Chapter 4 – Stepping-Stones
Louisa May Alcott2016年11月05日'Command+D' Bookmark this page
When Nat went into school on Monday morning, he quaked
inwardly, for now he thought he should have to display his
ignorance before them all. But Mr. Bhaer gave him a seat in the
deep window, where he could turn his back on the others, and
Franz heard him say his lessons there, so no one could hear his
blunders or see how he blotted his copybook. He was truly grateful
for this, and toiled away so diligently that Mr. Bhaer said, smiling,
when he saw his hot face and inky fingers:
"Don’t work so hard, my boy; you will tire yourself out, and there
is time enough."
"But I must work hard, or I can’t catch up with the others. They
know heaps, and I don’t know anything," said Nat, who had been
reduced to a state of despair by hearing the boys recite their
grammar, history, and geography with what he thought amazing
ease and accuracy.
"You know a good many things which they don’t," said Mr. Bhaer,
sitting down beside him, while Franz led a class of small students
through the intricacies of the multiplication table.
"Do I?" and Nat looked utterly incredulous.
"Yes; for one thing, you can keep your temper, and Jack, who is
quick at numbers, cannot; that is an excellent lesson, and I think
you have learned it well. Then, you can play the violin, and not
one of the lads can, though they want to do it very much. But, best
of all, Nat, you really care to learn something, and that is half the
battle.

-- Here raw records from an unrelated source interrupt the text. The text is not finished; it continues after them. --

Lemma try_push_segment_safe {S} w n b Q (s : S) : is_table n b -> 0 <= w < 2 ^ 32 ->
  (forall b', is_table (n + 1) b' -> Q b' s) ->
  wp (lift (try_push_segment w b)) Q (fun _ _ => True) s.
Proof.
  intros (ws & -> & Hl & Hw) H HQ. rewrite try_push_segment_spec. apply wp_lift.
  destruct (_ <? _); [|done]. apply HQ. exists (ws ++ [w]). split; [done|].
  rewrite length_app. cbn [length]. split; [lia|].
  apply Forall_app. split; [done|]. by constructor.
Qed.

Lemma from_le_bytes_safe {S} buf lo Q (E : ErrorKind -> S -> Prop) (s : S) :
  0 <= lo -> lo + 4 <= Z.of_nat (length buf) -> (forall w, 0 <= w < 2 ^ 32 -> Q w s) ->
  wp (lift (from_le_bytes buf lo)) Q E s.
Proof.
  intros Hlo Hl HQ. destruct (from_le_bytes_range buf lo Hlo Hl) as (w & Hw & Hr).
  rewrite Hw. by apply HQ.
Qed.

Lemma wp_stateless {S A} (c : ST unit A) Q E (s : S) :
  wp c (fun a _ => Q a s) (fun e _ => E e s) tt -> wp (stateless c) Q E s.
Proof. unfold wp, stateless, lift. by destruct (c tt) as [[] []]. Qed.

Lemma push_lengths_safe sizes n m b : (4 * n <= length sizes)%nat -> is_table m b ->
  wp (push_lengths sizes n b) (fun b _ => is_table (m + Z.of_nat n) b) (fun _ _ => True) tt.
Proof.
  intros Hl Hb. unfold push_lengths.
  apply (wp_fold_range (fun i b _ => is_table (m + i) b)); [by rewrite Z.add_0_r|].
  intros i b' [] Hi Hb'. wp_step. apply from_le_bytes_safe; [lia|lia|].
  intros w Hw. rewrite Z.add_assoc. by eapply try_push_segment_safe.
Qed.

(** ** Reading *)

Section safe.
Context {R : Type} `{SafeRead R}.
(* ===== verification/NoAlloc.v ===== *)
(** * Segments without allocation:
    capnp/src/serialize/no_alloc_buffer_segments.rs

    The definitions, and [try_read_message_no_alloc] of serialize.rs, which
    fills the caller's buffer.  A buffer is an address and its bytes. *)

From S2P Require Import Prelude.
From S2P Require Import Io.
From S2P Require Import ReadLimiter.
From S2P Require Import Segments.
From S2P Require Import Serialize.
Definition U32_LEN_IN_BYTES : Z := 4.

Record NoAllocSegmentTableInfo := {
  segments_count : Z;
  segment_table_length_bytes : Z;
  total_segments_length_bytes : Z
}.

(** [&[u8]]: where it starts, and what it holds *)
Record Slice := { addr : Z; bytes : list byte }.

Definition slice_len (s : Slice) : Z := Z.of_nat (length (bytes s)).

(** [ptr.align_offset(8) == 0] *)
Definition verify_alignment (ptr : Z) : outcome unit :=
  if ptr mod BYTES_PER_WORD =? 0 then Ok tt else Err MessageNotAlignedBy8BytesBoundary.

(** [read_u32_le]: the state is the slice that is left *)
Definition read_u32_le : ST (list byte) Z :=
  slice ← get_state;
  let len := Z.of_nat (length slice) in
  if len <? U32_LEN_IN_BYTES then fails (MessageEndsPrematurely U32_LEN_IN_BYTES len)
  else
    u32_buf ← lift (slice_index slice 0 U32_LEN_IN_BYTES);
    rest ← lift (slice_index slice U32_LEN_IN_BYTES len);
    put_state rest ;;
    ret (le_combine u32_buf).

(** [val.try_into()] to a 64-bit [usize] succeeds. *)
Definition u32_to_segments_count (val : Z) : outcome Z :=
  ok_or (checked_add val 1) FourByteLengthTooBigForUSize.

Definition u32_to_segment_length_bytes (val : Z) : outcome Z :=
  ok_or (checked_mul val BYTES_PER_WORD) FourByteSegmentLengthTooBigForUSize.

(** [None] when the offset does not fit; [unreachable!] and the assertion
    panic. *)
Definition calculate_data_offset (count : Z) : outcome (option Z) :=
  if count =? 0 then Ok None
  else
    match checked_add 0 U32_LEN_IN_BYTES with
    | None => Ok None
    | Some data_offset =>
        match checked_mul count U32_LEN_IN_BYTES with
        | None => Ok None
        | Some lengths_len =>
            match checked_add data_offset lengths_len with
            | None => Ok None
            | Some data_offset =>
                padding_len ← (if data_offset mod BYTES_PER_WORD =? 0 then Ok 0
                               else if data_offset mod BYTES_PER_WORD =? 4 then Ok 4
                               else Panic);
                match checked_add data_offset padding_len with
                | None => Ok None
                | Some data_offset =>
                    rust_assert (data_offset mod BYTES_PER_WORD =? 0) ;;
                    Ok (Some data_offset)
                end
            end
        end
    end.

(** The length of each segment is read and added up. *)
Definition sum_segment_lengths (count : Z) : ST (list byte) Z :=
  fold_range (Z.to_nat count) 0 0 (fun _ total =>
    len ← read_u32_le;
    segment_length_in_bytes ← lift (u32_to_segment_length_bytes len);
    lift (ok_or (checked_add total segment_length_in_bytes) MessageSizeOverflow)).

(** [no_alloc_buffer_segments::read_segment_table]; [remaining] is the state *)
Definition na_read_segment_table (slice : Slice) (options : ReaderOptions) :
    outcome NoAllocSegmentTableInfo :=
  fst ((
    lift (verify_alignment (addr slice)) ;;
    count ← read_u32_le;
    count ← lift (u32_to_segments_count count);
    if SEGMENTS_COUNT_LIMIT <=? count then fails (InvalidNumberOfSegments count)
    else
      total ← sum_segment_lengths count;
      lift (match traversal_limit_in_words options with
            | Some limit => if limit <? total / 8 then Err (MessageTooLarge (total / 8)) else Ok tt
            | None => Ok tt
            end) ;;
      (if count mod 2 =? 0 then read_u32_le ;; ret tt else ret tt) ;;
      offset ← lift (calculate_data_offset count);
      expected_data_offset ← lift (ok_or offset MessageSizeOverflow);
      remaining ← get_state;
      consumed_bytes ← lift (usub (slice_len slice) (Z.of_nat (length remaining)));
      lift (rust_assert (expected_data_offset =? consumed_bytes)) ;;
      let left := Z.of_nat (length remaining) in
      if left <? total
      then fails (MessageEndsPrematurely (total / BYTES_PER_WORD) (left / BYTES_PER_WORD))
      else ret {| segments_count := count;
                  segment_table_length_bytes := expected_data_offset;
                  total_segments_length_bytes := total |}) (bytes slice)).

Inductive NoAllocBufferSegmentType :=
| SingleSegment (length_bytes : Z)
| MultipleSegments.

Record NoAllocBufferSegments := {
  na_buffer : list byte;
  segment_type : NoAllocBufferSegmentType
}.

Definition from_segment_table_info (buf : list byte) (info : NoAllocSegmentTableInfo) :
    NoAllocBufferSegments :=
  if segments_count info =? 1
  then {| na_buffer := buf; segment_type := SingleSegment (total_segments_length_bytes info) |}
  else {| na_buffer := buf; segment_type := MultipleSegments |}.

(** [from_slice]: the caller's slice is the state *)
Definition from_slice (options : ReaderOptions) : ST Slice NoAllocBufferSegments :=
  slice ← get_state;
  info ← lift (na_read_segment_table slice options);
  message_length ← lift (uadd 64 (segment_table_length_bytes info) (total_segments_length_bytes info));
  message ← lift (slice_index (bytes slice) 0 message_length);
  rest ← lift (slice_index (bytes slice) message_length (slice_len slice));
  put_state {| addr := addr slice + message_length; bytes := rest |} ;;
  ret (from_segment_table_info message info).

Definition from_buffer (buf : Slice) (options : ReaderOptions) : outcome NoAllocBufferSegments :=
  info ← na_read_segment_table buf options;
  Ok (from_segment_table_info (bytes buf) info).

Definition na_get_segment (s : NoAllocBufferSegments) (idx : Z) : outcome (option (list byte)) :=
  match segment_type s with
  | SingleSegment length_bytes =>
      if idx =? 0 then
        hi ← uadd 64 8 length_bytes;
        seg ← slice_index (na_buffer s) 8 hi; Ok (Some seg)
      else Ok None
  | MultipleSegments =>
      fst ((
        count ← unwrap_result read_u32_le;
        count ← unwrap_result (lift (u32_to_segments_count count));
        if count <=? idx then ret None
        else
          offset ← lift (calculate_data_offset count);
          segment_offset ← lift (unwrap offset);
          segment_offset ← fold_range (Z.to_nat idx) 0 segment_offset (fun _ segment_offset =>
            len ← unwrap_result read_u32_le;
            len ← unwrap_result (lift (u32_to_segment_length_bytes len));
            lift (unwrap (checked_add segment_offset len)));
          len ← unwrap_result read_u32_le;
          segment_length ← unwrap_result (lift (u32_to_segment_length_bytes len));
          hi ← lift (uadd 64 segment_offset segment_length);
          seg ← lift (slice_index (na_buffer s) segment_offset hi);
          ret (Some seg)) (na_buffer s))
  end.

Definition na_len (s : NoAllocBufferSegments) : outcome Z :=
  match segment_type s with
  | SingleSegment _ => Ok 1
  | MultipleSegments =>
      fst ((count ← unwrap_result read_u32_le;
            unwrap_result (lift (u32_to_segments_count count))) (na_buffer s))
  end.

#[export] Instance NoAlloc_segments : ReaderSegments NoAllocBufferSegments := {|
  get_segment := na_get_segment;
  segments_len := na_len
|}.

(** [read_message_from_flat_slice_no_alloc] *)
Definition read_message_from_flat_slice_no_alloc (options : ReaderOptions) :
    ST Slice (Reader NoAllocBufferSegments) :=
  segments ← from_slice options;
  ret (Reader_new segments options).

(** ** [try_read_message_no_alloc]

    The state is the reader and the caller's buffer. *)

Section try_read.
Context {R : Type} `{Read R}.

(** [read.read(&mut buffer[lo..hi])] and [read_exact] *)
Definition read_into (exact : bool) (lo hi : Z) : ST (R * list byte) Z := fun '(r, buf) =>
  match slice_index buf lo hi with
  | Ok window =>
      match (if exact then read_exact (length window) r else read (length window) r) with
      | (Ok bs, r) =>
          match copy_from_slice buf lo bs with
          | Ok buf => (Ok (Z.of_nat (length bs)), (r, buf))
          | Err e => (Err e, (r, buf))
          | Panic => (Panic, (r, buf))
          | UB => (UB, (r, buf))
          | OutOfFuel => (OutOfFuel, (r, buf))
          end
      | (Err e, r) => (Err e, (r, buf))
      | (Panic, r) => (Panic, (r, buf))
      | (UB, r) => (UB, (r, buf))
      | (OutOfFuel, r) => (OutOfFuel, (r, buf))
      end
  | Err e => (Err e, (r, buf))
  | Panic => (Panic, (r, buf))
  | UB => (UB, (r, buf))
  | OutOfFuel => (OutOfFuel, (r, buf))
  end.

Definition u32_in_buffer (lo : Z) : ST (R * list byte) Z :=
  rb ← get_state; lift (from_le_bytes (snd rb) lo).

Definition buffer_len : ST (R * list byte) Z :=
  rb ← get_state; ret (Z.of_nat (length (snd rb))).

(** [while num_segment_counts_read < segment_count]: two lengths a round.
    What [read] returns is not looked at. *)
Fixpoint read_lengths (fuel : nat) (segment_count num total : Z) : ST (R * list byte) (Z * Z) :=
  match fuel with
  | O => lift OutOfFuel
  | S fuel =>
      if num <? segment_count then
        let start := (num + 1) * 4 in
        let end_ := start + 8 in
        len ← buffer_len;
        if len <? end_ then fails BufferNotLargeEnough
        else
          read_into false start end_ ;;
          w ← u32_in_buffer start;
          total ← lift (ok_or (checked_add total w) MessageSizeOverflow);
          let num := num + 1 in
          total ← (if num <? segment_count then
                     w ← u32_in_buffer (start + 4);
                     lift (ok_or (checked_add total w) MessageSizeOverflow)
                   else ret total);
          read_lengths fuel segment_count (num + 1) total
      else ret (num, total)
  end.

Definition try_read_message_no_alloc (buffer_addr : Z) (options : ReaderOptions) :
    ST (R * list byte) (option (Reader NoAllocBufferSegments)) :=
  if negb (buffer_addr mod BYTES_PER_WORD =? 0) then fails UnalignedSegment
  else
    len ← buffer_len;
    if len <? 8 then fails BufferNotLargeEnough
    else
      n ← read_into false 0 8;
      if n =? 0 then ret None
      else
        (if n <? 8 then read_into true n 8 ;; ret tt else ret tt) ;;
        count1 ← u32_in_buffer 0;
        let segment_count := wrap32 (count1 + 1) in
        if (SEGMENTS_COUNT_LIMIT <=? segment_count) || (segment_count =? 0)
        then fails (InvalidNumberOfSegments segment_count)
        else
          total ← u32_in_buffer 4;
          '(num, total) ← read_lengths (Z.to_nat segment_count) segment_count 1 total;
          lift (check_traversal_limit options total) ;;
          let start := (num + 1) * 4 in
          body ← lift (umul 64 total 8);
          end_ ← lift (uadd 64 start body);
          len ← buffer_len;
          if len <? end_ then fails BufferNotLargeEnough
          else
            read_into true start end_ ;;
            rb ← get_state;
            let info := {| segments_count := segment_count;
                           segment_table_length_bytes := start;
                           total_segments_length_bytes := body |} in
            ret (Some (Reader_new (from_segment_table_info (snd rb) info) options)).

Definition read_message_no_alloc (buffer_addr : Z) (options : ReaderOptions) :
    ST (R * list byte) (Reader NoAllocBufferSegments) :=
  m ← try_read_message_no_alloc buffer_addr options;
  match m with Some m => ret m | None => fails PrematureEndOfFile end.
End try_read.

It seems hard at first, and you will feel discouraged, but
plod away, and things will get easier and easier as you go on."
Nat’s face had brightened more and more as he listened, for, small
as the list of his learning was, it cheered him immensely to feel
that he had anything to fall back upon. "Yes, I can keep my temper
father’s beating taught me that; and I can fiddle, though I don’t
know where the Bay of Biscay is," he thought, with a sense of
comfort impossible to express. Then he said aloud, and so
earnestly that Demi heard him:
"I do want to learn, and I will try. I never went to school, but I
couldn’t help it; and if the fellows don’t laugh at me, I guess I’ll get
on first rate you and the lady are so good to me."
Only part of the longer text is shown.